Entries provided:
(** C6. When the command [c] of a task fails with [cause], after the
    dependencies and the commands [pre] before it have succeeded,
    [RunTask] returns [taskRunError name cause], in the state the failed
    command left: the last event is the start of that command, and no
    command after [c] has run. *)
Theorem C6_failing_command_is_wrapped
    name st t vars0 pre c post st1 st2 vars out cause st3 :
  name ∉ runTasks st → Tasks !! name = Some t →
  isTaskUpToDate t (files st) = false →
  handleVariables t (environ st) (files st) = inl vars0 →
  forDeps RunTask vars0 (Deps t) (markRun name st) = (None, st1) →
  Cmds t = (pre ++ c :: post)%list →
  runCmds name t pre st1 = (None, st2) →
  handleVariables t (environ st2) (files st2) = inl vars →
  runCommand (ReplaceVariables c vars (environ st2))
             (ReplaceVariables (Dir t) vars (environ st2)) st2
    = (out, Some cause, st3) →
  RunTask name st = (Some (taskRunError name cause), st3)
  ∧ trace st3 =
      (trace st2 ++
       [EvExec (shellCommand (ReplaceVariables c vars (environ st2))
                  (ReplaceVariables (Dir t) vars (environ st2)))])%list.
Proof.
  intros Hin Ht Hup Hv0 Hds Hcs Hpre Hv Hc. split.
  - rewrite (RunTask_stale name st t vars0) by done.
    rewrite Hds, Hcs, runCmds_app, Hpre. cbn. by rewrite Hv, Hc.
  - unfold runCommand in Hc.
    destruct (cmd_Output _ _ _) as [[b|e] fs'] in Hc; by simplify_eq.
Qed.

(** C7. [runTasks] only grows: a call of [RunTask] leaves every mark in
    place and adds the mark of its own name; so a name that is marked
    stays marked through any further calls, and [RunTask] on it returns
    the cyclic-dependency error; in [Run], a second argument that an
    earlier argument has marked ends the run with that error. *)
Theorem C7_runTasks_only_grows :
  (∀ name st r st',
     RunTask name st = (r, st') →
     runTasks st ⊆ runTasks st' ∧ name ∈ runTasks st')
  ∧ (∀ name st st',
       name ∈ runTasks st → later_in_run st st' →
       RunTask name st' = (Some (cyclicError name), st'))
  ∧ (∀ a b rest st st1,
       RunTask a st = (None, st1) → b ∈ runTasks st1 →
       Run (a :: b :: rest) st = (Some (cyclicError b), st1)).
Proof.
  split; [|split].
  - intros name st r st' Hrun. split.
    + by eapply grows_subseteq, RunTask_grows.
    + by eapply RunTask_marks.
  - intros name st st' Hin Hlater. apply RunTask_visited.
    apply later_in_run_grows, grows_subseteq in Hlater. set_solver.
  - intros a b rest st st1 Ha Hb. unfold Run. cbn. rewrite Ha.
    by rewrite RunTask_visited.
Qed.

(** C10. A name without a definition is marked before the lookup: the
    first [RunTask] on it returns the not-found error and leaves the name
    marked, and every later [RunTask] on it in the same run, after any
    calls in between, returns the cyclic-dependency error. *)
Theorem C10_missing_name_then_cyclic name st :
  Tasks !! name = None → name ∉ runTasks st →
  RunTask name st = (Some (taskNotFoundError name), markRun name st)
  ∧ ∀ st', later_in_run (markRun name st) st' →
           RunTask name st' = (Some (cyclicError name), st').
Proof.
  intros Ht Hin. split.
  - rewrite RunTask_unfold, decide_False by done. cbn. by rewrite Ht.
  - intros st' Hlater. apply RunTask_visited.
    apply later_in_run_grows, grows_subseteq in Hlater. cbn in Hlater.
    set_solver.
Qed.

(** ** A whole run *)

(** When the loop over the commands succeeds, the commands started are
    the commands of the task, one for one and in their order, each
    substituted; no name is marked. *)
Lemma runCmds_success_execs name t cs st st' :
  runCmds name t cs st = (None, st') →
  ∃ evs, trace st' = (trace st ++ evs)%list ∧ visits evs = []
       ∧ Forall2 (λ c cmd, ∃ vars env,
                    cmd = shellCommand (ReplaceVariables c vars env)
                            (ReplaceVariables (Dir t) vars env))
                 cs (execs evs).
Proof.
  revert st. induction cs as [|c cs IH]; intros st Hrun; cbn in Hrun.
  - simplify_eq. exists []. rewrite app_nil_r. repeat split; constructor.
  - destruct (handleVariables t _ _) as [vars|e] eqn:Hv; [|done].
    destruct (runCommand _ _ st) as [[out [e|]] s1] eqn:Hc; [done|].
    apply IH in Hrun as (evs & Hevs & Hvis & Hall).
    set (cmd := shellCommand (ReplaceVariables c vars (environ st))
                  (ReplaceVariables (Dir t) vars (environ st))) in *.
    assert (trace s1 = (trace st ++ [EvExec cmd])%list) as Hs1.
    { unfold runCommand in Hc. fold cmd in Hc.
      destruct (cmd_Output _ _ _) as [[b|e] fs'] in Hc; by simplify_eq. }
    destruct (negb (String.eqb (Set_ t) "")); cbn in Hevs;
      rewrite Hs1 in Hevs.
    + exists (EvExec cmd :: EvPrint (out +:+ String (ascii_of_nat 10) EmptyString)
               :: EvSetenv (Set_ t) out :: evs).
      split; [|split].
      * rewrite Hevs. by rewrite <- !app_assoc.
      * done.
      * cbn. constructor; [by exists vars, (environ st)|done].
    + exists (EvExec cmd :: EvPrint (out +:+ String (ascii_of_nat 10) EmptyString)
               :: evs).
      split; [|split].
      * rewrite Hevs. by rewrite <- !app_assoc.
      * done.
      * cbn. constructor; [by exists vars, (environ st)|done].
Qed.

(** C1, as the code has it.  (1) Over a call of [RunTask], and so over
    a whole top-level invocation, no name is marked twice, and the names
    marked are names that were not marked before.  (2) A task that runs
    to success without being skipped has marked each of its dependencies
    (under a substituted name) while its dependencies ran, and has then
    started exactly its commands, one for one in declared order.  (3) A
    dependency that is already marked when its turn comes, as is one
    that a second branch of the graph reaches, ends the run with the
    cyclic-dependency error for that dependency. *)
Theorem C1_each_name_marked_once_commands_in_order :
  (∀ name st r st',
     RunTask name st = (r, st') →
     ∃ evs, trace st' = (trace st ++ evs)%list
          ∧ NoDup (visits evs)
          ∧ (∀ n, n ∈ visits evs → n ∉ runTasks st)
          ∧ runTasks st' = runTasks st ∪ list_to_set (visits evs))
  ∧ (∀ name st t vars st',
       name ∉ runTasks st → Tasks !! name = Some t →
       isTaskUpToDate t (files st) = false →
       handleVariables t (environ st) (files st) = inl vars →
       RunTask name st = (None, st') →
       ∃ st1 evsD evsC,
         forDeps RunTask vars (Deps t) (markRun name st) = (None, st1)
         ∧ trace st1 = (trace st ++ EvVisit name :: evsD)%list
         ∧ trace st' = (trace st1 ++ evsC)%list
         ∧ (∀ d, d ∈ Deps t →
                 ∃ env, ReplaceVariables d vars env ∈ visits evsD)
         ∧ visits evsC = []
         ∧ Forall2 (λ c cmd, ∃ vars' env,
                      cmd = shellCommand (ReplaceVariables c vars' env)
                              (ReplaceVariables (Dir t) vars' env))
                   (Cmds t) (execs evsC))
  ∧ (∀ name st t vars pre d post st1,
       name ∉ runTasks st → Tasks !! name = Some t →
       isTaskUpToDate t (files st) = false →
       handleVariables t (environ st) (files st) = inl vars →
       Deps t = (pre ++ d :: post)%list →
       forDeps RunTask vars pre (markRun name st) = (None, st1) →
       ReplaceVariables d vars (environ st1) ∈ runTasks st1 →
       RunTask name st
       = (Some (cyclicError (ReplaceVariables d vars (environ st1))), st1)).
Proof.
  split; [|split].
  - intros name st r st' Hrun. by apply (RunTask_grows name st r st').
  - intros name st t vars st' Hin Ht Hup Hv Hrun.
    rewrite (RunTask_stale name st t vars) in Hrun by done.
    destruct (forDeps _ _ _ _) as [[e|] s1] eqn:Hd; [done|].
    exists s1.
    destruct (forDeps_success_visits _ _ _ _ Hd) as (evsD & HevsD & HallD).
    destruct (runCmds_success_execs _ _ _ _ _ Hrun) as (evsC & HevsC & Hvis & HallC).
    exists evsD, evsC. repeat split; try done.
    rewrite HevsD. cbn. by rewrite <- app_assoc.
  - intros name st t vars pre d post st1 Hin Ht Hup Hv Hds Hpre Hd.
    eapply RunTask_dep_fails; try done. by apply RunTask_visited.
Qed.
(** A value without a text ends the request before the key is looked at:
    a complete [POST] whose payload's owned days hold an object with an
    own [toString] property is answered 500 with the [TypeError]'s
    message, whatever the key, the provider never asked and nothing
    written; so is one whose wallet address is such an object, before the
    load. *)
Theorem value_without_text_fails_the_request E req w :
  method req = POST ->
  truthy (bodyField req "walletAddress") = true ->
  truthy (bodyField req "message") = true ->
  let answer := respond 500 (errorBody (lit "Cannot convert object to primitive value")) in
  (printable (bodyField req "walletAddress") = false ->
   Strict.daysTzevaotChat E req w = (answer, w) /\
   Strict.plainTzevaotChat E req w = (answer, w)) /\
  (printable (bodyField req "walletAddress") = true ->
   getError E (requestId req) = None ->
   forall d ds,
     bodyField req "daysOwned" = Arr (d :: ds) ->
     printable (Arr (d :: ds)) = false ->
     Strict.daysTzevaotChat E req w = (answer, w)).
Proof.
  intros Hm Hw Hmsg answer.
  unfold Strict.daysTzevaotChat, Strict.plainTzevaotChat, tryCatch,
    Strict.daysPostMessage, Strict.plainPostMessage, bind, lift.
  rewrite Hm, !read_body, Hw, Hmsg. cbn [negb orb].
  unfold Strict.normalizedWallet, Strict.toString. split.
  - intros ->. by split.
  - intros -> Hget d ds Hd Hp.
    fold (normalizedWallet (bodyField req "walletAddress")). fold (requestId req).
    unfold userRef_get. rewrite Hget, Hd.
    unfold Strict.normalizedDaysOwned. by rewrite (Strict_strings_throw _ Hp).
Qed.

Lemma app_singleton_same {A} (l : list A) x : l <> l ++ [x].
Proof.
  intros H. apply (f_equal length) in H. rewrite length_app in H. cbn in H. lia.
Qed.

(** What followed a provider call that a [POST] made. *)
Lemma afterKey_called E req w sys data o w' msgs :
  afterKey E req w sys data = (o, w') ->
  completions w' = completions w ++ [msgs] ->
  match create E msgs with
  | Throw e => o = Throw e /\ tzevaotUsers w' = tzevaotUsers w
  | Ok content =>
      match reply content with
      | Throw e => o = Throw e /\ tzevaotUsers w' = tzevaotUsers w
      | Ok rep =>
          (exists e th, setError E (requestId req) (data rep th) = Some e /\
                        o = Throw e /\ tzevaotUsers w' = tzevaotUsers w) \/
          (exists r th, setError E (requestId req) (data rep th) = None /\
                        o = Ok r /\ status r = 200)
      end
  end.
Proof.
  unfold afterKey.
  destruct (messagesForOpenAI _ _ _) as [msgs0|].
  2:{ intros [= <- <-] Hc. by apply app_singleton_same in Hc. }
  assert (forall (o1 o2 : outcome response) u (P : Prop),
            (o1, {| tzevaotUsers := u; completions := completions w ++ [msgs0] |})
              = (o2, w') ->
            completions w' = completions w ++ [msgs] ->
            (msgs0 = msgs -> o1 = o2 -> tzevaotUsers w' = u -> P) -> P) as Hinv.
  { intros o1 o2 u P [= <- <-] Hc HP. cbn in Hc. apply app_inv_head in Hc.
    injection Hc as <-. by apply HP. }
  destruct (create E msgs0) as [content|e] eqn:Hcr.
  2:{ intros H Hc. apply (Hinv _ _ _ _ H Hc). intros <- <- ->. by rewrite Hcr. }
  destruct (reply content) as [rep|e] eqn:Hrep.
  2:{ intros H Hc. apply (Hinv _ _ _ _ H Hc). intros <- <- ->. by rewrite Hcr, Hrep. }
  destruct (setError E _ _) as [e|] eqn:Hset.
  - intros H Hc. apply (Hinv _ _ _ _ H Hc). intros <- <- ->. rewrite Hcr, Hrep.
    left. eauto.
  - intros H Hc. apply (Hinv _ _ _ _ H Hc). intros <- <- _. rewrite Hcr, Hrep.
    right. eexists _, _. split; [exact Hset|]. split; reflexivity.
Qed.
End Loop.

(** X2. Started without [--interval], the program never begins a second
    turn: observed for any number of turns it ends as after one, it is not
    left looping, and when its one run completes it has printed the counts
    of that run, reset the counters, and died of the [TypeError] of
    [time.sleep(None)]. *)
Theorem no_interval_one_turn (fault : op -> option error)
    (abspath : string -> path) (sleep_fault : Z -> option exn)
    (turns fuel : nat) (args : Namespace.t) (p : process) :
  Namespace.interval args = None ->
  main fault abspath sleep_fault (S turns) fuel args p
  = main fault abspath sleep_fault 1 fuel args p /\
  fst (main fault abspath sleep_fault 1 fuel args p) <> StillLooping /\
  forall sync p0 st1,
    parse_arguments fault abspath args p = (Returned sync, p0) ->
    compare_folders fault fuel (Folder.root_path (SyncObject.source sync))
      (Folder.root_path (SyncObject.replica sync)) (mem p0) = (Ok tt, st1) ->
    main fault abspath sleep_fault 1 fuel args p
    = (Uncaught TypeError, after_turn p0 st1).
Proof.
  intros Hi.
  pose proof (parse_arguments_returns fault abspath args p) as Hr.
  destruct (parse_arguments fault abspath args p) as [r p0] eqn:E.
  simpl in Hr.
  assert (forall sync, r = Returned sync -> SyncObject.interval sync = None)
    as Hnone.
  { intros sync ->. by rewrite Hr. }
  assert (forall t, main fault abspath sleep_fault (S t) fuel args p =
    match r with
    | Returned sync =>
        match compare_folders fault fuel
                (Folder.root_path (SyncObject.source sync))
                (Folder.root_path (SyncObject.replica sync)) (mem p0) with
        | (Ok _, st1) => (Uncaught TypeError, after_turn p0 st1)
        | (Raise e, st1) => (Uncaught (OSError e), Process st1 (stdout p0))
        | (OutOfFuel, st1) => (TooDeep, Process st1 (stdout p0))
        end
    | Uncaught x => (Uncaught x, p0)
    | StillLooping => (StillLooping, p0)
    | TooDeep => (TooDeep, p0)
    end) as Hmain.
  { intros t. unfold main. unfold bindP at 1. rewrite E.
    destruct r as [sync|x| |]; try done.
    destruct (compare_folders fault fuel _ _ (mem p0)) as [[[]|e|] st1] eqn:Ecf.
    - by rewrite (turn_ok _ _ _ _ _ _ _ Ecf), (Hnone sync eq_refl).
    - by rewrite (turn_raise _ _ _ _ _ _ _ _ Ecf).
    - by rewrite (turn_fuel _ _ _ _ _ _ _ Ecf). }
  split_and!.
  - by rewrite !Hmain.
  - rewrite Hmain. destruct r as [sync|x| |]; try done.
    by destruct (compare_folders _ _ _ _ _) as [[[]|e|] st1].
  - intros sync p1 st1 [= -> ->] Ecf. by rewrite Hmain, Ecf.
Qed.

Lemma no_interval_one_turn_witness :
  main no_fault abspath_root sleep_nonneg 4 2 args_no_interval (boot tree_fresh)
  = main no_fault abspath_root sleep_nonneg 1 2 args_no_interval (boot tree_fresh) /\
  fst (main no_fault abspath_root sleep_nonneg 1 2 args_no_interval
         (boot tree_fresh)) <> StillLooping /\
  forall sync p0 st1,
    parse_arguments no_fault abspath_root args_no_interval (boot tree_fresh)
    = (Returned sync, p0) ->
    compare_folders no_fault 2 (Folder.root_path (SyncObject.source sync))
      (Folder.root_path (SyncObject.replica sync)) (mem p0) = (Ok tt, st1) ->
    main no_fault abspath_root sleep_nonneg 1 2 args_no_interval (boot tree_fresh)
    = (Uncaught TypeError, after_turn p0 st1).
Proof.
  apply (no_interval_one_turn no_fault abspath_root sleep_nonneg 3 2
           args_no_interval (boot tree_fresh)).
  reflexivity.
Defined.

(** X3. The lines of counts add up to the log: from counters at zero, as
    the constructor leaves them, and however the observation of the loop
    ends, the created, copied and deleted numbers printed so far sum to the
    numbers of "create", "copy" and "delete" records the completed turns
    appended to the log; records after these are those of a turn that did not
    complete, and there are none, and one line for each turn, while the loop
    goes on. *)
Theorem printed_totals (fault : op -> option error)
    (sleep_fault : Z -> option exn) (turns fuel : nat) (self : SyncObject.t)
    (p : process) (r : ending Empty_set) (p' : process) :
  file_created_count (mem p) = 0 ->
  file_copied_count (mem p) = 0 ->
  file_deleted_count (mem p) = 0 ->
  compare_root_loop fault sleep_fault turns fuel self p = (r, p') ->
  exists printed written rest,
    stdout p' = stdout p ++ printed /\
    log_lines (mem p') = log_lines (mem p) ++ written ++ rest /\
    sum_list (created <$> printed) = count_kind Create written /\
    sum_list (copied <$> printed) = count_kind Copy written /\
    sum_list (deleted <$> printed) = count_kind Delete written /\
    (r = StillLooping -> rest = [] /\ length printed = turns).
Proof.
  revert p. induction turns as [|turns IH]; intros p H1 H2 H3 E.
  { injection E as <- <-. exists [], [], []. rewrite !app_nil_r.
    by split_and!. }
  destruct (compare_folders fault fuel
              (Folder.root_path (SyncObject.source self))
              (Folder.root_path (SyncObject.replica self)) (mem p))
    as [[[]|e|] st1] eqn:Ecf.
  - destruct (compare_folders_disciplined fault fuel _ _ _ _ _ Ecf)
      as (evs & _ & _ & _ & Hl & Hc).
    destruct (Hc eq_refl) as (C1 & C2 & C3). rewrite H1 in C1. rewrite H2 in C2.
    rewrite H3 in C3. simpl in C1, C2, C3.
    rewrite (turn_ok _ _ _ _ _ _ _ Ecf) in E.
    assert (forall x, (Uncaught x, after_turn p st1) = (r, p') ->
      exists printed written rest,
        stdout p' = stdout p ++ printed /\
        log_lines (mem p') = log_lines (mem p) ++ written ++ rest /\
        sum_list (created <$> printed) = count_kind Create written /\
        sum_list (copied <$> printed) = count_kind Copy written /\
        sum_list (deleted <$> printed) = count_kind Delete written /\
        (r = StillLooping -> rest = [] /\ length printed = S turns)) as Hstop.
    { intros x [= <- <-]. eexists [_], (logs_of evs), [].
      rewrite app_nil_r. cbn. rewrite C1, C2, C3.
      split_and!; try done; lia. }
    destruct (SyncObject.interval self) as [secs|]; [|by eapply Hstop].
    destruct (sleep_fault secs); [by eapply Hstop|].
    apply IH in E as (printed & written & rest & Ho & Hlog & S1 & S2 & S3 & Hr);
      try done.
    eexists (_ :: printed), (logs_of evs ++ written), rest.
    rewrite Ho, Hlog. cbn. rewrite Hl, !count_kind_app, C1, C2, C3, S1, S2, S3.
    rewrite <- !app_assoc. split_and!; try done.
    intros Hr'. destruct (Hr Hr') as [-> <-]. done.
  - destruct (compare_folders_disciplined fault fuel _ _ _ _ _ Ecf)
      as (evs & _ & _ & _ & Hl & _).
    rewrite (turn_raise _ _ _ _ _ _ _ _ Ecf) in E. injection E as <- <-.
    exists [], [], (logs_of evs). rewrite app_nil_r. by split_and!.
  - destruct (compare_folders_disciplined fault fuel _ _ _ _ _ Ecf)
      as (evs & _ & _ & _ & Hl & _).
    rewrite (turn_fuel _ _ _ _ _ _ _ Ecf) in E. injection E as <- <-.
    exists [], [], (logs_of evs). rewrite app_nil_r. by split_and!.
Qed.
(** C10.  [add(portname)] on a port that exists keeps every value set as
    it is, the values [addValueToPort] stored on that port included, and
    sets the last added port; adding twice is adding once. *)
Theorem add_preserves_value_sets (c : Condition.t Value) (portname : string) :
  (∀ set, ports c !! portname = Some set →
     ports (add c portname) = ports c
     ∧ m_last_port (add c portname) = portname
     ∧ m_name (add c portname) = m_name c)
  ∧ (∀ v, ports (add (addValueToPort c portname v) portname)
          = ports (addValueToPort c portname v)
        ∧ getSetValues (add (addValueToPort c portname v) portname) portname
          = Some (default [] (ports c !! portname) ++ [v]))
  ∧ add (add c portname) portname = add c portname
  ∧ (∀ other, other ≠ portname →
       ports (add c portname) !! other = ports c !! other).
Proof.
  split_and!.
  - intros set Hset. split_and!; [by eapply add_known_port | done | done].
  - intros v.
    pose proof (addValueToPort_lookup c portname v) as Hl.
    split.
    + by eapply add_known_port.
    + unfold getSetValues. erewrite add_known_port by done. done.
  - unfold add; simpl.
    destruct (ports c !! portname) as [set|] eqn:Hp; simpl.
    + by rewrite Hp.
    + by rewrite lookup_insert_eq.
  - intros other Hne. unfold add; simpl.
    destruct (ports c !! portname); [done|]. by rewrite lookup_insert_ne.
Qed.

Problem to work on: Respond with only the number of lines in the records that include the word "normalizedWallet".

Problem solution: 2